- Data
-- Opening Marker --

Lemma since_Ext d0 id d d' : since d0 id d → Ext d d' → since d0 id d'.
Proof.
  intros [Hi [Hs Hb] [rs Hrs] [es [He Hh]]] (Hi' & Hv & Hn & es' & He' & Hx). split; [done|..].
  - split; rewrite Hv; [apply Hs|]. intros i r Hr. destruct (Hb i r Hr) as [? ?]. rewrite Hn, He', len_app.
    pose proof (len_nonneg es'). lia.
  - exists rs. by rewrite Hv.
  - exists (es ++ es'). split; [by rewrite He', He, app_assoc|]. by apply Hx.
Qed.

Lemma Snapshot_revs d : revs_ok d → revs_ok (fst (Snapshot d)).
Proof.
  intros [Hs Hb].
  assert (validRevisions (fst (Snapshot d)) = validRevisions d ++ [(nextRevisionId d, len (entries d))]) as Hv by done.
  assert (nextRevisionId (fst (Snapshot d)) = nextRevisionId d + 1) as Hn by done.
  assert (entries (fst (Snapshot d)) = entries d) as He by done.
  split; rewrite Hv, ?Hn, ?He.
  - intros i j r r' Hij Hr Hr'. apply lookup_app_Some in Hr as [Hr|[Hl Hr]].
    + apply lookup_app_Some in Hr' as [Hr'|[_ Hr']]; [by apply (Hs i j)|].
      apply list_lookup_singleton_Some in Hr' as [_ <-]. destruct (Hb i r Hr). cbn. lia.
    + apply list_lookup_singleton_Some in Hr as [Hz _]. apply lookup_lt_Some in Hr'. rewrite length_app in Hr'. cbn in Hr'. lia.
  - intros i r Hr. apply lookup_app_Some in Hr as [Hr|[_ Hr]]; [destruct (Hb i r Hr); lia|].
    apply list_lookup_singleton_Some in Hr as [_ <-]. cbn. pose proof (len_nonneg (entries d)). lia.
Qed.
Lemma Snapshot_equiv d : state_equiv (fst (Snapshot d)) d.
Proof. by apply state_equiv_load. Qed.
Lemma Snapshot_since d0 id d : since d0 id d → since d0 id (fst (Snapshot d)).
Proof.
  intros [Hi Hr [rs Hrs] [es [He Hh]]]. split.
  - apply inv_equiv with d; [apply Snapshot_equiv|done].
  - by apply Snapshot_revs.
  - exists (rs ++ [(nextRevisionId d, len (entries d))]).
    change (validRevisions d ++ [(nextRevisionId d, len (entries d))] = validRevisions d0 ++ (id, len (entries d0)) :: rs ++ [(nextRevisionId d, len (entries d))]).
    by rewrite Hrs, <-app_assoc.
  - exists es. split; [done|]. apply Hist_equiv with d; [done|apply Snapshot_equiv].
Qed.
Lemma Snapshot_begin d : inv d → revs_ok d → since d (nextRevisionId d) (fst (Snapshot d)).
Proof.
  intros Hi Hr. split.
  - apply inv_equiv with d; [apply Snapshot_equiv|done].
  - by apply Snapshot_revs.
  - by exists [].
  - exists []. split; [by rewrite app_nil_r|]. constructor. apply Snapshot_equiv.
Qed.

-- Closing Marker --

- What you have to do
Read the entries above and find each line holding the word "exists". Copy it out.

- Result
  - exists rs. by rewrite Hv.
  - exists (es ++ es'). split; [by rewrite He', He, app_assoc|]. by apply Hx.
  - exists (rs ++ [(nextRevisionId d, len (entries d))]).
  - exists es. split; [done|]. apply Hist_equiv with d; [done|apply Snapshot_equiv].
  - by exists [].
  - exists []. split; [by rewrite app_nil_r|]. constructor. apply Snapshot_equiv.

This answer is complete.